Definition _load_models : list (string * model_info) :=
  [ ("random_forest", _create_mock_model "RandomForest" 0.89);
    ("gradient_boosting", _create_mock_model "GradientBoosting" 0.91);
    ("neural_network", _create_mock_model "NeuralNetwork" 0.87);
    ("svm", _create_mock_model "SVM" 0.85) ].

(** The response of [score_features]; [featureImportance], [processingTime]
    and [timestamp] are left out. *)
Record score_result : Type := {
  riskScore : pyfloat;
  confidence : Q;
  modelPredictions : list (string * pyfloat);
  modelType : string;
  featuresUsed : option nat;
  error : option string }.

(** One iteration of the loop of [_prepare_feature_vector]. *)
Definition prepare_entry (features : gmap string pyfloat) (feature_name : string)
  : Q :=
  match features !! feature_name with
  | Some value =>
      if negb (isnan value) then finite_part (unit_clamp value) else 0.5
  | None => 0.5
  end.

Definition _prepare_feature_vector (features : gmap string pyfloat) : list Q :=
  map (prepare_entry features) feature_names.

(** The chain of [if]/[elif] on [model_info['type']]. *)
Definition apply_bias (ty : string) (contribution : Q) : Q :=
  if String.eqb ty "RandomForest" then contribution * 1.05
  else if String.eqb ty "GradientBoosting" then contribution * 0.98
  else if String.eqb ty "NeuralNetwork" then contribution * 1.02
  else if String.eqb ty "SVM" then contribution * 0.96
  else contribution.

(** The loop of [_simulate_model_prediction] from index [i] on:
    [items] is what is left of [enumerate(self.feature_importance.items())]. *)
Fixpoint base_score_loop (feature_vector : list Q) (mi : model_info)
    (i : nat) (items : list (string * Q)) (base_score : Q) : exn + Q :=
  match items with
  | [] => inr base_score
  | (feature_name, importance) :: rest =>
      match nth_error feature_vector i with
      | Some v =>
          let contribution := v * importance in
          match mi_type mi with
          | None => inl (KeyError "type")
          | Some ty =>
              base_score_loop feature_vector mi (S i) rest
                (base_score + apply_bias ty contribution)
          end
      | None => base_score_loop feature_vector mi (S i) rest base_score
      end
  end.

(** [base_score] when the loop of [_simulate_model_prediction] ends. *)
Definition base_score (feature_vector : list Q) (mi : model_info) : exn + Q :=
  base_score_loop feature_vector mi 0 feature_importance 0.0.

Definition _simulate_model_prediction (feature_vector : list Q)
    (mi : model_info) (g : rng) : (exn + Q) * rng :=
  match base_score feature_vector mi with
  | inl e => (inl e, g)
  | inr base =>
      let '(noise, g') := np_random_normal g in
      let score := base + noise in
      (inr (py_max 0.0 (py_min 1.0 score)), g')
  end.

(** The loop of [_get_ensemble_predictions]; a model that raises is skipped. *)
Fixpoint ensemble_loop (feature_vector : list Q)
    (models : list (string * model_info)) (predictions : list (string * Q))
    (g : rng) : list (string * Q) * rng :=
  match models with
  | [] => (predictions, g)
  | (model_name, mi) :: rest =>
      match _simulate_model_prediction feature_vector mi g with
      | (inr prediction, g') =>
          ensemble_loop feature_vector rest
            (dict_set predictions model_name prediction) g'
      | (inl _, g') => ensemble_loop feature_vector rest predictions g'
      end
  end.

Definition _get_ensemble_predictions (models : list (string * model_info))
    (feature_vector : list Q) (g : rng) : list (string * Q) * rng :=
  ensemble_loop feature_vector models [] g.

(** The loop of [_calculate_ensemble_score]: [(weighted_sum, total_weight)]. *)
Fixpoint weighted_loop (models : list (string * model_info))
    (predictions : list (string * Q)) (weighted_sum total_weight : Q)
  : exn + (Q * Q) :=
  match predictions with
  | [] => inr (weighted_sum, total_weight)
  | (model_name, prediction) :: rest =>
      match dict_get models model_name with
      | None => inl (KeyError model_name)
      | Some mi =>
          match mi_accuracy mi with
          | None => inl (KeyError "accuracy")
          | Some weight =>
              weighted_loop models rest
                (weighted_sum + prediction * weight) (total_weight + weight)
          end
      end
  end.

(** [_calculate_ensemble_score].  [total_weight] is the exact sum of the
    accuracies.  The source adds floats: where the accuracies are all
    positive, or all zero, its test [total_weight == 0] has the outcome
    it has here; accuracies of both signs that cancel exactly need not
    cancel in floats. *)
Definition _calculate_ensemble_score (models : list (string * model_info))
    (predictions : list (string * Q)) : exn + Q :=
  match predictions with
  | [] => inr 0.5
  | _ =>
      match weighted_loop models predictions 0.0 0.0 with
      | inl e => inl e
      | inr (weighted_sum, total_weight) =>
          if Qeq_bool total_weight 0 then inr 0.5
          else
            let final_score := weighted_sum / total_weight in
            inr (py_max 0.0 (py_min 1.0 final_score))
      end
  end.

Section Confidence.

(** The square root of numpy, which has no rational counterpart. *)
Variable np_sqrt : Q -> Q.

(** [np.std(xs)]: the population standard deviation. *)
Definition np_std (xs : list Q) : Q :=
  let m := np_mean xs in
  np_sqrt (np_mean (map (fun x => (x - m) * (x - m)) xs)).

(** [sum(1 for f in feature_vector if f is not None and not np.isnan(f))] *)
Definition non_null_features (feature_vector : list Q) : nat :=
  length (List.filter (fun f => negb (isnan (Fin f))) feature_vector).

Definition completeness_bonus (feature_vector : list Q) : Q :=
  let completeness_ratio :=
    inject_Z (Z.of_nat (non_null_features feature_vector))
    / inject_Z (Z.of_nat (length feature_names)) in
  completeness_ratio * 0.2.

Definition _calculate_prediction_confidence (predictions : list (string * Q))
    (feature_vector : list Q) : Q :=
  match predictions with
  | [] => 0.3
  | _ =>
      let pred_values := dict_values predictions in
      let base_confidence :=
        if Nat.eqb (length pred_values) 1 then 0.7
        else
          let std_dev := np_std pred_values in
          py_max 0.5 (1.0 - std_dev * 2) in
      let avg_prediction := np_mean pred_values in
      let extreme_bonus := Qabs (avg_prediction - 0.5) * 0.1 in
      let final_confidence :=
        base_confidence + completeness_bonus feature_vector + extreme_bonus in
      py_max 0.3 (py_min 0.95 final_confidence)
  end.

(** [if 'cognitiveHealthScore' in features: ...] *)
Definition fallback_primary (features : gmap string pyfloat) (score : pyfloat)
  : pyfloat :=
  match features !! "cognitiveHealthScore" with
  | Some c => fadd (fmul c (Fin 0.7)) (fmul score (Fin 0.3))
  | None => score
  end.

(** [if 'hesitationRatio' in features: ...] *)
Definition fallback_hesitation (features : gmap string pyfloat) (score : pyfloat)
  : pyfloat :=
  match features !! "hesitationRatio" with
  | Some h =>
      let hesitation_penalty := fmul h (Fin 0.2) in
      py_fmax (Fin 0.0) (fsub score hesitation_penalty)
  | None => score
  end.

Definition _fallback_scoring (features : gmap string pyfloat)
    (error_msg : string) : score_result :=
  let score := Fin 0.5 in
  let score := fallback_primary features score in
  let score := fallback_hesitation features score in
  {| riskScore := score;
     confidence := 0.4;
     modelPredictions := [("fallback", score)];
     modelType := "fallback";
     featuresUsed := None;
     error := Some error_msg |}.

(** [score_features]: the [try] block and its [except] clause.  [opts] is
    the parameter [options], which the body never reads.  The call of
    [_calculate_feature_importance] is left out with the field it fills; it
    cannot raise. *)
Definition score_features (models : list (string * model_info))
    (features : gmap string pyfloat) (opts : options) (g : rng)
  : score_result * rng :=
  let feature_vector := _prepare_feature_vector features in
  let '(predictions, g') :=
    _get_ensemble_predictions models feature_vector g in
  match _calculate_ensemble_score models predictions with
  | inr risk_score =>
      let confidence :=
        _calculate_prediction_confidence predictions feature_vector in
      ({| riskScore := Fin risk_score;
          confidence := confidence;
          modelPredictions := map (fun kv => (fst kv, Fin (snd kv))) predictions;
          modelType := "ensemble";
          featuresUsed := Some (length feature_vector);
          error := None |}, g')
  | inl e => (_fallback_scoring features (str_exn e), g')
  end.

End Confidence.

(** [self.feature_importance.get(feature_name, 0.01)] *)
Definition base_importance_of (feature_name : string) : Q :=
  match dict_get feature_importance feature_name with
  | Some w => w
  | None => 0.01
  end.

(** The loop of [_calculate_feature_importance] from index [i] on: [names]
    is what is left of [enumerate(self.feature_names)]. *)
Fixpoint importance_loop (feature_vector : list Q) (i : nat)
    (names : list string) (importance : list (string * Q))
  : list (string * Q) :=
  match names with
  | [] => importance
  | feature_name :: rest =>
      match nth_error feature_vector i with
      | Some v =>
          let base_importance := base_importance_of feature_name in
          let value_adjustment := Qabs (v - 0.5) * 0.1 in
          let final_importance := base_importance + value_adjustment in
          importance_loop feature_vector (S i) rest
            (dict_set importance feature_name final_importance)
      | None => importance_loop feature_vector (S i) rest importance
      end
  end.

Definition _calculate_feature_importance (feature_vector : list Q)
  : list (string * Q) :=
  let importance := importance_loop feature_vector 0 feature_names [] in
  let total_importance := py_sum (dict_values importance) in
  if Qlt_bool 0 total_importance
  then map (fun kv => (fst kv, snd kv / total_importance)) importance
  else importance.

End Scorer.

(** ** shap_explainer.py *)

Module Explainer.

Definition feature_names : list string :=
  [ "wordCount"; "sentenceCount"; "averageWordsPerSentence"; "typeTokenRatio";
    "vocabularySize"; "lexicalDiversity"; "complexWordRatio"; "averageWordLength";
    "cognitiveHealthScore"; "syntacticComplexity"; "informationDensity";
    "hesitationRatio"; "sentimentScore" ].

Definition feature_weights : list (string * Q) :=
  [ ("cognitiveHealthScore", 0.25);
    ("syntacticComplexity", 0.18);
    ("lexicalDiversity", 0.15);
    ("informationDensity", 0.12);
    ("hesitationRatio", -0.10);
    ("vocabularySize", 0.08);
    ("typeTokenRatio", 0.06);
    ("complexWordRatio", 0.04);
    ("averageWordLength", 0.03);
    ("averageWordsPerSentence", 0.02);
    ("wordCount", 0.02);
    ("sentenceCount", 0.01);
    ("sentimentScore", 0.04) ].

Definition expected_value : Q := 0.5.

Definition feature_ranges : list (string * (Q * Q)) :=
  [ ("wordCount", (10, 500));
    ("sentenceCount", (2, 50));
    ("averageWordsPerSentence", (5, 25));
    ("typeTokenRatio", (0.3, 1.0));
    ("vocabularySize", (20, 400));
    ("lexicalDiversity", (0.3, 1.0));
    ("complexWordRatio", (0.0, 0.5));
    ("averageWordLength", (3.0, 8.0));
    ("cognitiveHealthScore", (0.0, 1.0));
    ("syntacticComplexity", (0.0, 1.0));
    ("informationDensity", (0.0, 1.0));
    ("hesitationRatio", (0.0, 0.3));
    ("sentimentScore", (-2.0, 2.0)) ].

(** What the process finds around it: whether [import shap] succeeded, and
    whether [os.makedirs] of the output directory succeeds. *)
Record environment : Type := {
  SHAP_AVAILABLE : bool;
  makedirs : option string -> exn + unit }.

+--

Display every line of the listing that contains the string "noise".

      let '(noise, g') := np_random_normal g in
      let score := base + noise in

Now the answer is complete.